From: Innovation, Science and Economic Development Canada

Funding will support students and researchers in fields from agriculture to mathematics

May 24, 2019 – Halifax, Nova Scotia

Fresh ideas have the power to change the way we view the world and can lead to discoveries that will help solve some of our biggest challenges. When we invest in the innovative and creative work being done by our scientists and researchers, we are helping to ensure that our health, environment, communities and economy thrive.

Today, the Honourable Kirsty Duncan, Minister of Science and Sport, announced an investment of over $12 million to support discovery research at Dalhousie University through the Natural Sciences and Engineering Research Council of Canada’s (NSERC) Discovery Grants program.

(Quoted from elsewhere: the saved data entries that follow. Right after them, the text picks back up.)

(* ===== verification/Exec.v ===== *)
(** * Running a program: [src/kernel/exec.c] and the formats of [src/kernel/elf.h] *)

From S2P Require Import Prelude Riscv Spinlock Str Kalloc Vm ProcVm Kernel Proc Sleeplock Bio Log Fs ProcLife.

Definition ELF_MAGIC : Z := 0x464C457F.
Definition ELF_PROG_LOAD : Z := 1.

(** The fields of [struct elfhdr] that are used, in the bytes of the header. *)
Definition sizeof_elfhdr : Z := 64.
Definition elf_magic (h : bytes) : Z := ld 4 h 0.
Definition elf_entry (h : bytes) : Z := ld 8 h 24.
Definition elf_phoff (h : bytes) : Z := ld 8 h 32.
Definition elf_phnum (h : bytes) : Z := ld 2 h 56.

(** The same for [struct proghdr]. *)
Definition sizeof_proghdr : Z := 56.
Definition ph_type (h : bytes) : Z := ld 4 h 0.
Definition ph_off (h : bytes) : Z := ld 8 h 8.
Definition ph_vaddr (h : bytes) : Z := ld 8 h 16.
Definition ph_filesz (h : bytes) : Z := ld 8 h 32.
Definition ph_memsz (h : bytes) : Z := ld 8 h 40.

(** [strlen] of a string in the memory of the kernel. *)
Definition kstrlen (a : Z) : K Z := fun n s =>
  match strlen n (fun i => mem (ms s) (a + i)) with
  | Some l => Ret l s
  | None => NoFuel
  end.

(** The last element of a path: [for(last=s=path; *s; s++) if( *s == '/') last = s+1;] *)
Fixpoint last_elem (s last : list Z) : list Z :=
  match s with
  | [] => last
  | c :: s' => last_elem s' (if c =? slash then s' else last)
  end.

Section code.
Context {LY : Layout} {DEV : BlockDev}.

(** [readi(...) != n] compares an [int] with a [uint]. *)
Definition loadseg (pagetable va ip offset sz : Z) : K Z :=
  loop (fun i =>
    if negb (i <? sz) then mret (Done 0) else
    pa ← lift (walkaddr pagetable (u64 (va + i)) : M (mstate machine) Z);
    if pa =? 0 then panic "loadseg: address should exist" else
    let n := if u32 (sz - i) <? PGSIZE then u32 (sz - i) else PGSIZE in
    '(r, _) ← readi ip (Dphys pa) (u32 (offset + i)) n;
    if negb (u32 r =? n) then mret (Done (-1)) else
    mret (Next (u32 (i + PGSIZE)))) 0.

(** The loop over the program headers: the size, and whether all went well. *)
Definition exec_load (ip pagetable : Z) (elf : bytes) : K (bool * Z) :=
  loop (fun '(i, off, sz) =>
    if negb (i <? elf_phnum elf) then mret (Done (true, sz)) else
    '(r, bs) ← readi ip Dlocal (u32 off) sizeof_proghdr;
    if negb (r =? sizeof_proghdr) then mret (Done (false, sz)) else
    let ph := buf_of bs in
    let next sz := mret (Next (i + 1, s32 (off + sizeof_proghdr), sz)) in
    if negb (ph_type ph =? ELF_PROG_LOAD) then next sz else
    if ph_memsz ph <? ph_filesz ph then mret (Done (false, sz)) else
    if u64 (ph_vaddr ph + ph_memsz ph) <? ph_vaddr ph then mret (Done (false, sz)) else
    sz1 ← lift (uvmalloc pagetable sz (u64 (ph_vaddr ph + ph_memsz ph)) : M (mstate machine) Z);
    if sz1 =? 0 then mret (Done (false, sz)) else
    if negb (ph_vaddr ph mod PGSIZE =? 0) then mret (Done (false, sz1)) else
    r ← loadseg pagetable (ph_vaddr ph) ip (u32 (ph_off ph)) (u32 (ph_filesz ph));
    if r <? 0 then mret (Done (false, sz1)) else
    next sz1) (0, s32 (elf_phoff elf), 0).

(** Push the argument strings: the stack pointer and the addresses of the
    strings, or [None] for [goto bad]. *)
Definition push_args (pagetable stackbase : Z) (argv : list Z) (sp : Z) : K (option (Z * list Z)) :=
  loop (fun '(argc, argv, sp, ustack) =>
    match argv with
    | [] => mret (Done (Some (sp, ustack)))
    | a :: argv =>
        if MAXARG <=? argc then mret (Done None) else
        len ← kstrlen a;
        let sp := u64 (sp - (len + 1)) in
        let sp := sp - sp mod 16 in
        if sp <? stackbase then mret (Done None) else
        bs ← kmem_get (fun m => rd_bytes m a (Z.to_nat (len + 1)));
        r ← lift (copyout pagetable sp bs (len + 1) : M (mstate machine) Z);
        if r <? 0 then mret (Done None) else
        mret (Next (argc + 1, argv, sp, ustack ++ [sp]))
    end) (0, argv, sp, []).

(** The bytes of an array of [uint64]s. *)
Definition words_bytes (ws : list Z) : list Z := ws ≫= (fun w => rd_bytes (store64 (fun _ => 0) 0 w) 0 8).

(** From the first page boundary after the program on: the stack, and the
    commit. The number of arguments, or the size to free for [goto bad]. *)
Definition exec_commit (p pagetable : Z) (elf : bytes) (path : list Z) (argv : list Z) (oldsz sz : Z) : K (Z + Z) :=
  let sz := PGROUNDUP sz in
  sz1 ← lift (uvmalloc pagetable sz (u64 (sz + 2 * PGSIZE)) : M (mstate machine) Z);
  if sz1 =? 0 then mret (inr sz) else
  let sz := sz1 in
  lift (uvmclear pagetable (u64 (sz - 2 * PGSIZE)) : M (mstate machine) unit);;
  let stackbase := u64 (sz - PGSIZE) in
  r ← push_args pagetable stackbase argv sz;
  match r with
  | None => mret (inr sz)
  | Some (sp, ustack) =>
      let argc := Z.of_nat (length ustack) in
      let sp := u64 (sp - (argc + 1) * 8) in
      let sp := sp - sp mod 16 in
      if sp <? stackbase then mret (inr sz) else
      r ← lift (copyout pagetable sp (words_bytes (ustack ++ [0])) ((argc + 1) * 8) : M (mstate machine) Z);
      if r <? 0 then mret (inr sz) else
      tf ← pget p p_trapframe;
      tf_set tf TF_a1 sp;;
      pset p (fun x => set_p_name (safestrcpy (p_name x) 0 (buf_of (last_elem path path)) 16) x);;
      oldpagetable ← pget p p_pagetable;
      pset p (set_p_pagetable pagetable);;
      pset p (set_p_sz sz);;
      tf_set tf TF_epc (elf_entry elf);;
      tf_set tf TF_sp sp;;
      lift (proc_freepagetable oldpagetable oldsz : M (mstate machine) unit);;
      mret (inl argc)
  end.

(** The label [bad]: [pt] is 0 before the page table is made, and [ip] is
    [None] after the inode is released. *)
Definition exec_bad (pt sz : Z) (ip : option Z) : K Z :=
  when (negb (pt =? 0)) (lift (proc_freepagetable pt sz : M (mstate machine) unit));;
  match ip with
  | Some ip => iunlockput ip;; end_op
  | None => mret tt
  end;;
  mret (-1).

(** [argv] holds the addresses of the strings, without the null pointer at
    its end. *)
Definition exec (path : list Z) (argv : list Z) : K Z :=
  p ← myproc;
  begin_op;;
  ip ← namei path;
  match ip with
  | None => end_op;; mret (-1)
  | Some ip =>
      ilock (Some ip);;
      '(r, bs) ← readi ip Dlocal 0 sizeof_elfhdr;
      if negb (r =? sizeof_elfhdr) then exec_bad 0 0 (Some ip) else
      let elf := buf_of bs in
      if negb (elf_magic elf =? ELF_MAGIC) then exec_bad 0 0 (Some ip) else
      p ← deref p;
      tf ← pget p p_trapframe;
      pagetable ← lift (proc_pagetable tf : M (mstate machine) Z);
      if pagetable =? 0 then exec_bad 0 0 (Some ip) else
      '(ok, sz) ← exec_load ip pagetable elf;
      if negb ok then exec_bad pagetable sz (Some ip) else
      iunlockput ip;;
      end_op;;
      p ← myproc;
      p ← deref p;
      oldsz ← pget p p_sz;
      r ← exec_commit p pagetable elf path argv oldsz sz;
      match r with
      | inl argc => mret (s32 argc)
      | inr sz => exec_bad pagetable sz None
      end
  end.

End code.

The funding is part of an unprecedented investment of more than $588 million that will go to more than 4,850 researchers and students across the country, as announced earlier this week by Minister Duncan.

This investment stems from the historic $4 billion for research committed in Budget 2018 and will support graduate scholarships and post-doctoral fellowships for students in the natural sciences and engineering. It includes support for nearly 500 early career researchers who will bring a diversity of new voices and new insights to their fields.

At Dalhousie University, today’s funding will support researchers working in fields ranging from agriculture and earth sciences to industrial engineering and mathematics.

This investment is part of Canada’s Science Vision and the Government of Canada’s commitment of more than $10 billion to science, which includes the largest-ever increase in funding for fundamental research.

“The funding announced today demonstrates our strong and enduring commitment to science and researchers. Our government has worked hard to bring science and research back to their rightful place, and this historic investment in the discoveries of tomorrow is just one example of how we are achieving this goal.”

– The Honourable Kirsty Duncan, Minister of Science and Sport

“NSERC’s Discovery Grants, scholarships and fellowships provide a firm foundation for the research programs of thousands of exceptional researchers at every stage in their career. These students, post-doctoral fellows and professors make up the backbone of Canada’s science and engineering research enterprise.”

– Dr. Digvir Jayas, Interim President, Natural Sciences and Engineering Research Council of Canada

“We are so pleased to have Minister Duncan on campus today to announce this year’s Discovery Grant recipients. The support being provided by the Government of Canada and NSERC helps our researchers lead the way forward in critically important areas and further impact their respective fields.”

– Peter MacKinnon, Interim President, Dalhousie University

“Thank you to the Government of Canada and the Natural Sciences and Engineering Research Council for their ongoing support of the world-class research happening at Dalhousie University. Our researchers have unique and essential expertise that is helping to solve some of the most complex issues facing the world, and we are incredibly proud to have them call our community home.”

– Dr. Alice Aiken, Vice-President, Research and Innovation, Dalhousie University

Quick facts

  • The investment announced on May 21 includes $426 million in Discovery Grants going to more than 2,295 researchers across the full range of science and engineering disciplines.

  • It also includes $6.2 million in Discovery Launch Supplements going to 499 early career researchers in the first year of their Discovery Grants to help them launch their careers.

  • $83 million in scholarships and fellowships to support nearly 1,700 graduate students and fellows in the early stages of their careers.

  • The Government of Canada recently launched Dimensions: Equity, Diversity and Inclusion Canada. This new pilot program, which is inspired by the United Kingdom’s internationally recognized Athena SWAN Charter, will address systemic barriers in research, particularly those experienced by members of under-represented or disadvantaged groups.